Using the data that follows, give the number of lines where the string "IsSpecified" occurs, and nothing else.

» **DATA FOR REVIEW**

● ● ● ● ● ● ●

(** [src/internal/adapters/inbound/adminapi/middleware.go:76-96] validationFailed *)
Definition validationFailed (w : Writer) (err : validation_refusal) : Writer :=
  match err with
  | NoRouteMatched true => admin_writeError w 405 (TLit "method not allowed") InvalidRequestError
  | NoRouteMatched false => admin_writeError w 404 (TLit "no such endpoint") NotFoundError
  | NotARequestError => admin_writeError w 500 (TLit "internal error") InternalError
  | RequestError param cause => admin_writeError w 400 (TLit (validationMessage param cause)) InvalidRequestError
  end.

(** ** Handlers and what they do *)

(** What became of a request: an answer of the middleware, or the operation it was handed to,
    with the values its path carries. *)
Inductive served :=
| Wrote (w : Writer)
| Called (op : operation) (vars : list string) (r : request) (w : Writer).
(** With the credentials whose use is recorded, in the background, and when. *)
Record result_of := mkServed { sv_touched : list (uuid * time); sv_served : served }.
Definition handler := request → Writer → result_of.
Definition wrote (w : Writer) : result_of := mkServed [] (Wrote w).

(** What [http.Error] writes. *)
Definition http_Error (w : Writer) (status : Z) (message : string) : Writer :=
  let w := set_header w "Content-Type" "text/plain; charset=utf-8" in
  let w := set_header w "X-Content-Type-Options" "nosniff" in
  (Write (WriteHeader w status) (lit message ++ [LF])).1.

(** The innermost handler: the generated router. *)
Definition api : handler := λ r w,
  match find_route r with
  | Some (op, vars) => mkServed [] (Called op vars r w)
  | None =>
      match allowed_methods (rq_Segments r) with
      | [] => wrote (http_Error w 404 "404 page not found")
      | m :: ms =>
          wrote (http_Error (set_header w "Allow" (fold_left (λ acc x, acc +:+ ", " +:+ x) ms m)) 405 "Method Not Allowed")
      end
  end.

(** [spec] is the contract's check.

    [src/internal/adapters/inbound/adminapi/middleware.go:65-74] Validate *)
Definition Validate (spec : request → option validation_refusal) (next : handler) : handler := λ r w,
  match spec r with Some err => wrote (validationFailed w err) | None => next r w end.

(** [src/internal/adapters/inbound/adminapi/middleware.go:23-23] maxBodyBytes *)
Definition maxBodyBytes : Z := 2 ^ 20.

(** [src/internal/adapters/inbound/adminapi/middleware.go:35-63] Body *)
Definition Body (next : handler) : handler := λ r w,
  if maxBodyBytes <? blen (rq_Body r)
  then wrote (admin_writeError w 413 (TLit "request body too large") InvalidRequestError)
  else match rq_BodyErr r with
       | Some _ => wrote (admin_writeError w 400 (TLit "could not read request body") InvalidRequestError)
       | None =>
           let body := rq_Body r in
           if bool_decide (TrimSpace body = []) then next (with_body r (rq_Header r) body) w
           else match parse body with
                | None =>
                    wrote (admin_writeError w 400 (TCat "invalid JSON body: " (TErr syntax_error)) InvalidRequestError)
                | Some _ =>
                    next (with_body r (header_Set (rq_Header r) "Content-Type" "application/json") body) w
                end
       end.

(** [src/internal/adapters/inbound/adminapi/middleware.go:25-33] Timeout *)
Definition Timeout (now : time) (d : duration) (next : handler) : handler := λ r w,
  next (with_deadline r (Add now d)) w.
(* ===== verification/AdminWire.v ===== *)
(** What the admin API says: the types of the contract ([schemas/admin/gen]) and the mapping
    between them and the domain's ([mapping.go] and [mapping_observability.go] of
    [internal/adapters/inbound/adminapi]).

    A field that may be left out is an [option]; one that may also be null is [nullable]. *)
From Stdlib Require Import Ascii.
From stdpp Require Import gmap.
From S2P Require Import Prelude Sorting Errors Env Bytes Money Quota Records Accounts UsageReport AuditPage.

(** [nullable.Nullable]: left out, null, or a value. *)
Inductive nullable (A : Type) := Unspecified | Null | Value (a : A).
Arguments Unspecified {A}.
Arguments Null {A}.
Arguments Value {A} a.

Definition IsSpecified {A} (n : nullable A) : bool := match n with Unspecified => false | _ => true end.

(** [src/internal/adapters/inbound/adminapi/mapping.go:105-110] nullableOf *)
Definition nullableOf {A} (p : option A) : nullable A := match p with Some v => Value v | None => Null end.
(** [src/internal/adapters/inbound/adminapi/mapping.go:112-118] pointerOf *)
Definition pointerOf {A} (n : nullable A) : option A := match n with Value v => Some v | _ => None end.
(** [src/internal/adapters/inbound/adminapi/mapping_observability.go:131-138] nullableString *)
Definition nullableString (s : string) : nullable string := if String.eqb s "" then Null else Value s.
(** [src/internal/adapters/inbound/adminapi/mapping_observability.go:233-240] optionalString *)
Definition optionalString (s : string) : option string := if String.eqb s "" then None else Some s.
(** [src/internal/adapters/inbound/adminapi/tenants.go:10-28] Handler.CreateTenant *)
Definition Handler_CreateTenant (r : request) (externalId name : string) (metadata : option string) : replies :=
  try c <- call (CCreateTenant (writeFrom r) (mkNewTenant externalId name (default "" metadata)));
  Ret (Ok (mkResponse (if tc_Created c then 201 else 200) None (BTenant (toTenant (tc_Tenant c))))).

(** [src/internal/adapters/inbound/adminapi/tenants.go:30-50] Handler.ListTenants *)
Definition Handler_ListTenants (includeDisabled : option bool) (limit : option Z) : replies :=
  try tenants <- call (CListTenants (mkTenantFilter (default false includeDisabled) (default 0 limit)));
  Ret (answer_ok (BTenants (map toTenant tenants))).

(** [src/internal/adapters/inbound/adminapi/tenants.go:52-60] Handler.GetTenant *)
Definition Handler_GetTenant (ref : string) : replies := tenant_answer (call (CGetTenant ref)).

(** [src/internal/adapters/inbound/adminapi/tenants.go:62-75] Handler.UpdateTenant *)
Definition Handler_UpdateTenant (r : request) (ref : string) (name metadata : option string) : replies :=
  tenant_answer (call (CUpdateTenant (writeFrom r) ref (mkTenantPatch name metadata))).

(** [src/internal/adapters/inbound/adminapi/tenants.go:77-87] Handler.DisableTenant *)
Definition Handler_DisableTenant (r : request) (ref : string) : replies :=
  tenant_answer (call (CDisableTenant (writeFrom r) ref)).

(** [src/internal/adapters/inbound/adminapi/tenants.go:89-97] Handler.EnableTenant *)
Definition Handler_EnableTenant (r : request) (ref : string) : replies :=
  tenant_answer (call (CEnableTenant (writeFrom r) ref)).

(** ** Keys *)

Definition key_answer (p : api (result error APIKey)) : replies :=
  try k <- p; Ret (answer_ok (BKey (toKey k))).

(** The body may be left out.

    [src/internal/adapters/inbound/adminapi/keys.go:10-25] Handler.CreateAPIKey *)
Definition Handler_CreateAPIKey (r : request) (ref : string) (body : option (nullable (list string))) : replies :=
  let i := mkNewAPIKey match body with Some l => fromAllowlist l | None => None end in
  try issued <- call (CCreateAPIKey (writeFrom r) ref i);
  Ret (Ok (mkResponse 201 None (BIssuedKey (toIssuedKey (ik_Key issued) (ik_Secret issued))))).

(** [src/internal/adapters/inbound/adminapi/keys.go:27-39] Handler.ListAPIKeys *)
Definition Handler_ListAPIKeys (ref : string) : replies :=
  try keys <- call (CListAPIKeys ref);
  Ret (answer_ok (BKeys (map toKey keys))).

(** [src/internal/adapters/inbound/adminapi/keys.go:41-49] Handler.GetAPIKey *)
Definition Handler_GetAPIKey (id : uuid) : replies := key_answer (call (CGetAPIKey id)).

(** [src/internal/adapters/inbound/adminapi/keys.go:51-69] Handler.UpdateAPIKey *)
Definition Handler_UpdateAPIKey (r : request) (id : uuid) (modelAllowlist : nullable (list string)) : replies :=
  if negb (IsSpecified modelAllowlist)
  then Ret (Err (invalidf "model_allowlist is required: an array of aliases, [] for none, or null for every alias" []))
  else key_answer (call (CUpdateAPIKey (writeFrom r) id (mkAPIKeyPatch (fromAllowlist modelAllowlist)))).

(** [src/internal/adapters/inbound/adminapi/keys.go:71-80] Handler.RevokeAPIKey *)
Definition Handler_RevokeAPIKey (r : request) (id : uuid) : replies :=
  key_answer (call (CRevokeAPIKey (writeFrom r) id)).

(** ** Quotas *)

(** [src/internal/adapters/inbound/adminapi/quotas.go:10-18] Handler.ListQuotas *)
Definition Handler_ListQuotas (ref : string) : replies :=
  try set <- call (CListQuotas ref); Ret (answer_ok (BQuotas (toQuotas set))).

(** [src/internal/adapters/inbound/adminapi/quotas.go:20-39] Handler.ReplaceQuotas *)
Definition Handler_ReplaceQuotas (r : request) (ref : string) (quotas : option (list gen_QuotaInput)) : replies :=
  match quotas with
  | None => Ret (Err (invalidf "quotas is required; send 'quotas': [] to remove every limit" []))
  | Some set =>
      try written <- call (CReplaceQuotas (writeFrom r) ref (map fromQuota set));
      Ret (answer_ok (BQuotas (toQuotas written)))
  end.

(** [src/internal/adapters/inbound/adminapi/quotas.go:41-49] Handler.GetQuota *)
Definition Handler_GetQuota (ref window : string) : replies :=
  try q <- call (CGetQuota ref window); Ret (answer_ok (BQuota (toQuota q))).

(** [src/internal/adapters/inbound/adminapi/quotas.go:51-68] Handler.PutQuota *)
Definition Handler_PutQuota (r : request) (ref window : string) (i : gen_QuotaInput) : replies :=
  let put :=
    let q := fromQuota i in
    let q := mkQuota window (q_PeriodStart q) (q_PeriodEnd q) (q_MaxCost q) (q_OnExceed q) (q_UpdatedAt q) in
    try written <- call (CPutQuota (writeFrom r) ref q);
    Ret (answer_ok (BQuota (toQuota written))) in
  match gqi_WindowKind i with
  | Some w =>
      if negb (String.eqb w window)
      then Ret (Err (invalidf "window_kind in the body (%s) does not match the path (%s)" [AStr w; AStr window]))
      else put
  | None => put
  end.

(** [src/internal/adapters/inbound/adminapi/quotas.go:70-77] Handler.DeleteQuota *)
Definition Handler_DeleteQuota (r : request) (ref window : string) : replies :=
  try _ <- call (CDeleteQuota (writeFrom r) ref window); Ret (Ok (mkResponse 204 None BNone)).

(** ** Usage, audit and decisions *)

(** [src/internal/adapters/inbound/adminapi/observability.go:109-116] tenantError *)
Definition tenantError (err : error) (ref : string) : error :=
  if Is err ErrUnknownTenant then Errorf "%w: no tenant %q" [AWrap ErrNotFound; AStr ref] else err.

(** [src/schemas/admin/gen/admin.gen.go:851-866] gen.GetUsageParams *)
Record GetUsageParams := mkGetUsageParams {
  up_Since : time;
  up_Until : option time;
  up_GroupBy : option string;
  up_MetaKey : option string;
  up_Limit : option Z;
}.

Definition usage_spec (tenant : Tenant) (now : time) (p : GetUsageParams) : ReportSpec :=
  mkReportSpec tenant (up_Since p) (default now (up_Until p)) (default GroupByNone (up_GroupBy p))
    (default "" (up_MetaKey p)) (default 0 (up_Limit p)).
Definition refused (err : error) : error := Errorf "%w: %s" [AWrap ErrInvalid; AErr err].
Lemma written_read {A} (fs : Json.fields A) acc ms acc' ds : members_read fs acc ms acc' → written ms = Ok ds →
  decode_members fs acc (map (λ kd, (lit kd.1, node_of kd.2)) ds) = Ok acc' ∧ clean (DObj ds) = true.
Proof.
  intros Hr. revert ds. induction Hr as [acc|acc acc1 acc2 [k [r|]] ms Hk Hm Hr IH]; intros ds Hw; cbn [written] in Hw.
  - by injection Hw as <-.
  - apply result_bind_ok in Hw as (d & -> & Hw). apply result_bind_ok in Hw as (ds' & Hds & [= <-]).
    destruct (Hm d eq_refl) as (Hc & dec & Hf & Hd). destruct (IH _ Hds) as [Hrest Hcl].
    cbn [fst] in Hf, Hk. cbn [map decode_members fst snd]. rewrite Hf, Hd. split; [done|]. cbn [clean forallb fst snd] in *. by rewrite Hk, Hc.
  - cbn [member_read snd] in Hm. subst acc1. by apply IH.
Qed.

Lemma object_read {A} (fs : Json.fields A) acc ms acc' d : members_read fs acc ms acc' → object ms = Ok d →
  into_struct fs acc (node_of d) = Ok acc' ∧ clean d = true.
Proof.
  intros Hr Ho. unfold object in Ho. apply result_bind_ok in Ho as (ds & Hds & [= <-]). by eapply written_read.
Qed.

Lemma array_read {A} zero (dec : decoder A) f l ds :
  (∀ a d, a ∈ l → f a = Ok d → dec zero (node_of d) = Ok a ∧ clean d = true) → each f l = Ok ds →
  decode_over zero dec [] (map node_of ds) = Ok l ∧ forallb clean ds = true.
Proof.
  revert ds. induction l as [|a l IH]; intros ds Hf He; cbn [each] in He; [by injection He as <-|].
  apply result_bind_ok in He as (d & Hd & He). apply result_bind_ok in He as (ds' & Hds & [= <-]).
  destruct (Hf a d ltac:(set_solver) Hd) as [Ha Hc]. destruct (IH ds' ltac:(intros; apply Hf; set_solver) Hds) as [Hl Hcl].
  cbn [map decode_over forallb tail]. by rewrite Ha, Hl, Hc.
Qed.

Lemma into_text_doc old s : into_text old (node_of (DStr (lit s))) = Ok s.
Proof. unfold into_text, into_string. cbn. by rewrite str_lit. Qed.
Lemma into_ptr_text old s : into_ptr "" into_text old (node_of (DStr (lit s))) = Ok (Some s).
Proof. unfold into_ptr. cbn [node_of node_value]. unfold into_text, into_string. cbn. by rewrite str_lit. Qed.
Lemma into_int_doc old z : int64_range z → into_int old (node_of (DInt z)) = Ok z.
Proof. intros Hz. unfold into_int. cbn [node_of node_value node_raw print]. by rewrite parse_int_FormatInt. Qed.
Lemma into_nullable_time loc n d old : nullable_omitempty (time_doc loc) n = Some (Ok d) →
  into_nullable zero_time into_time old (node_of d) = Ok n ∧ clean d = true.
Proof.
  destruct n as [| |t]; cbn [nullable_omitempty]; [done|by intros [= <-]|]. intros [= Ht].
  pose proof (time_roundtrip _ _ _ zero_time Ht) as (Hr & Hc & _). split; [|done]. unfold into_nullable.
  unfold time_doc in Ht. destruct (_ || _); [done|]. destruct (_ <=? _); [done|]. injection Ht as <-. cbn [node_of node_value] in *.
  by rewrite Hr.
Qed.

Ltac in_field := eexists; split; [reflexivity|]; cbn [snd]; unfold field; cbv beta.

Section Sending.
Context (loc : Location).

(** A quota as a caller writes it, by the tags of its type.

    [src/schemas/admin/gen/admin.gen.go:564-581] QuotaInput *)
Definition quota_input_doc (q : gen_QuotaInput) : result error doc :=
  object [("max_cost_nanos", Some (int_doc (gqi_MaxCostNanos q))); ("on_exceed", omitempty text_doc (gqi_OnExceed q));
          ("period_end", nullable_omitempty (time_doc loc) (gqi_PeriodEnd q));
          ("period_start", nullable_omitempty (time_doc loc) (gqi_PeriodStart q));
          ("window_kind", omitempty text_doc (gqi_WindowKind q))].
(** [src/schemas/admin/gen/admin.gen.go:588-592] QuotaSet *)
Definition quota_set_doc (set : list gen_QuotaInput) : result error doc :=
  object [("quotas", Some (array quota_input_doc set))].
(** What a body says a key's allowlist should be: the last of the members so named, in any
    letter case, of the object it starts with, all of them null or lists of names. A null in a
    list is the empty name. *)
Definition alias_of (v : node) : option string :=
  match node_value v with JString s => Some (str s) | JNull => Some "" | _ => None end.
Definition allowlist_of (v : node) : option (nullable (list string)) :=
  match node_value v with JNull => Some Null | JArray l => Value <$> mapM alias_of l | _ => None end.
Definition says_allowlist (m : bytes * node) : bool :=
  bool_decide (fold_name m.1 = fold_name (lit "model_allowlist")).
Definition sent_allowlist (b : bytes) : option (nullable (list string)) :=
  n ← decodeJSON b;
  match node_value n with
  | JObject ms => vs ← mapM (allowlist_of ∘ snd) (filter says_allowlist ms); last vs
  | _ => None
  end.

Example allowlists_sent :
  map (λ s, sent_allowlist (quoted s))
    ["{'model_allowlist':null}"; "{'model_allowlist':[]}"; "{'note':1,'Model_Allowlist':['a','b']} "; "{}"; "null"; "[]";
     "{'model_allowlist':'a'}"; "{'model_allowlist':[1]}"; "{'model_allowlist':['a'],'model_allowlist':['b']}"] =
  [Some Null; Some (Value []); Some (Value ["a"; "b"]); None; None; None; None; None; Some (Value ["b"])].
Proof. by vm_compute. Qed.

Lemma alias_decoded v : match into_text "" v with Ok a => alias_of v = Some a | Err _ => alias_of v = None end.
Proof. unfold into_text, into_string, alias_of. by destruct (node_value v). Qed.
Lemma aliases_decoded l :
  match decode_all "" into_text l with Ok r => mapM alias_of l = Some r | Err _ => mapM alias_of l = None end.
Proof.
  induction l as [|v l IH]; [done|]. cbn [decode_all mapM]. pose proof (alias_decoded v) as Hv.
  destruct (into_text "" v) as [a|e]; rewrite Hv; simpl; [|done]. by destruct (decode_all _ _ l) as [r|e]; simpl; rewrite IH.
Qed.
Lemma allowlist_decoded old v :
  match into_allowlist old v with Ok r => allowlist_of v = Some r | Err _ => allowlist_of v = None end.
Proof.
  unfold into_allowlist, into_nullable, into_slice, allowlist_of. destruct (node_value v) as [| | | |l|] eqn:E; try done.
  pose proof (aliases_decoded l) as Hl. destruct (decode_all _ _ l); simpl; by rewrite Hl.
Qed.

(** The patch that is decoded is what the body says. *)
Lemma patch_decoded ms acc :
  match decode_members [("model_allowlist", field gap_ModelAllowlist (λ v _, mkGenAPIKeyPatch v) into_allowlist)] acc ms with
  | Ok patch => ∃ vs, mapM (allowlist_of ∘ snd) (filter says_allowlist ms) = Some vs ∧
      gap_ModelAllowlist patch = default (gap_ModelAllowlist acc) (last vs)
  | Err _ => mapM (allowlist_of ∘ snd) (filter says_allowlist ms) = None
  end.
Proof.
  revert acc. induction ms as [|[key v] ms IH]; intros acc; [by exists []|]. cbn [decode_members].
  assert (E : field_of [("model_allowlist", field gap_ModelAllowlist (λ v _, mkGenAPIKeyPatch v) into_allowlist)] key =
    if says_allowlist (key, v) then Some (field gap_ModelAllowlist (λ v _, mkGenAPIKeyPatch v) into_allowlist) else None).
  { unfold field_of, says_allowlist. cbn [List.find fst snd]. destruct (decide (lit "model_allowlist" = key)) as [<-|Hk].
    - by rewrite !bool_decide_true.
    - rewrite (bool_decide_false (lit "model_allowlist" = key)) by done.
      destruct (decide (fold_name (lit "model_allowlist") = fold_name key)) as [Hf|Hf];
        [by rewrite !bool_decide_true|].
      rewrite bool_decide_false by done. rewrite bool_decide_false by (by intros ?). done. }
  rewrite E. rewrite filter_cons. destruct (says_allowlist (key, v)) eqn:Es; cbn [mapM].
  - rewrite decide_True by done. cbn [mapM compose snd]. unfold field at 1. cbv beta.
    pose proof (allowlist_decoded (gap_ModelAllowlist acc) v) as Hv.
    destruct (into_allowlist _ v) as [r|e]; rewrite Hv; cbn; [|done].
    specialize (IH (mkGenAPIKeyPatch r)). destruct (decode_members _ _ ms) as [patch|e]; [|by rewrite IH].
    destruct IH as (vs & Hvs & Hl). exists (r :: vs). rewrite Hvs. split; [done|]. rewrite Hl, last_cons. by destruct (last vs).
  - rewrite decide_False by (intros Ht; cbn in Ht; done). apply IH.
Qed.

Lemma sent_decoded b :
  match Decode into_APIKeyPatch (mkGenAPIKeyPatch Unspecified) b with
  | Ok patch => gap_ModelAllowlist patch = default Unspecified (sent_allowlist b)
  | Err _ => sent_allowlist b = None
  end.
Proof.
  unfold Decode, sent_allowlist, decodeJSON. destruct (skip_ws b) as [|c r] eqn:Eb.
  { by destruct (2 * length b)%nat. }
  destruct (scan_value _ _ _) as [[n rest]|]; [|done]. simpl. unfold into_APIKeyPatch, into_struct.
  destruct (node_value n) as [| | | | |ms]; try done.
  pose proof (patch_decoded ms (mkGenAPIKeyPatch Unspecified)) as Hp. destruct (decode_members _ _ ms).
  - destruct Hp as (vs & -> & ->). done.
  - by rewrite Hp.
Qed.

Lemma fail_refuses w err : fresh w → ∃ status h, w_sent (fail_with render ctxErr w err) = Some (status, h) ∧ 400 ≤ status.
Proof.
  intros Hw. unfold fail_with, admin_writeError.
  destruct (Is err ErrInvalid), (Is err ErrNotFound), (Is err ErrConflict), (Is err context_DeadlineExceeded || ctxErr);
    rewrite Write_fresh by done; (eexists _, _; split; [done|lia]).
Qed.

(** A success is what the operation said, in full or, on a broken connection, not at all. *)
Lemma finish_success op w res status h : fresh w → typed op res →
  w_sent (finish render token_String loc ctxErr op w res) = Some (status, h) → status ∈ [200; 201] →
  ∃ rsp d, res = Ok rsp ∧ re_Status rsp = status ∧ body_doc (re_Body rsp) = Ok d ∧
    w_body (finish render token_String loc ctxErr op w res) = w_body w ++ taken w (print d ++ [LF]).
Proof.
  intros Hw Ht Hs Hst.
  assert (Hfail : ∀ err, w_sent (fail_with render ctxErr w err) = Some (status, h) → False).
  { intros err He. destruct (fail_refuses w err Hw) as (st & h' & E & ?). rewrite E in He. injection He as -> ->. set_solver by lia. }
  destruct res as [rsp|err]; [|by destruct (Hfail err)]. cbn [finish] in *.
  destruct (List.find _ _) as [t|] eqn:Ef; [|by destruct (Hfail _ Hs)].
  destruct (typed_empty _ _ _ Ef) as [Hrs He]. assert (t.2 = KEmpty ∨ t.2 ≠ KEmpty) as [Hk|Hk] by (destruct t.2; auto).
  { unfold Visit in Hs. rewrite Hk in Hs. cbn in Hs. unfold WriteHeader in Hs. rewrite Hw in Hs. injection Hs as Hs _.
    rewrite Hrs, (proj1 He Hk) in Hs. subst status. set_solver. }
  destruct (body_doc (re_Body rsp)) as [d|err] eqn:Ed.
  - destruct (finish_document render token_String loc ctxErr op _ _ _ _ Hw Ef Hk Ed) as [[h' Hh] Hb]. cbn [finish] in Hh, Hb.
    rewrite Ef in Hh, Hb. rewrite Hs in Hh. injection Hh as -> ->. by exists rsp, d.
  - unfold Visit in Hs. rewrite Ed in Hs. destruct t.2; try done; by destruct (Hfail err).
Qed.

● ● ● ● ● ● ●

» **RESPONSE**
2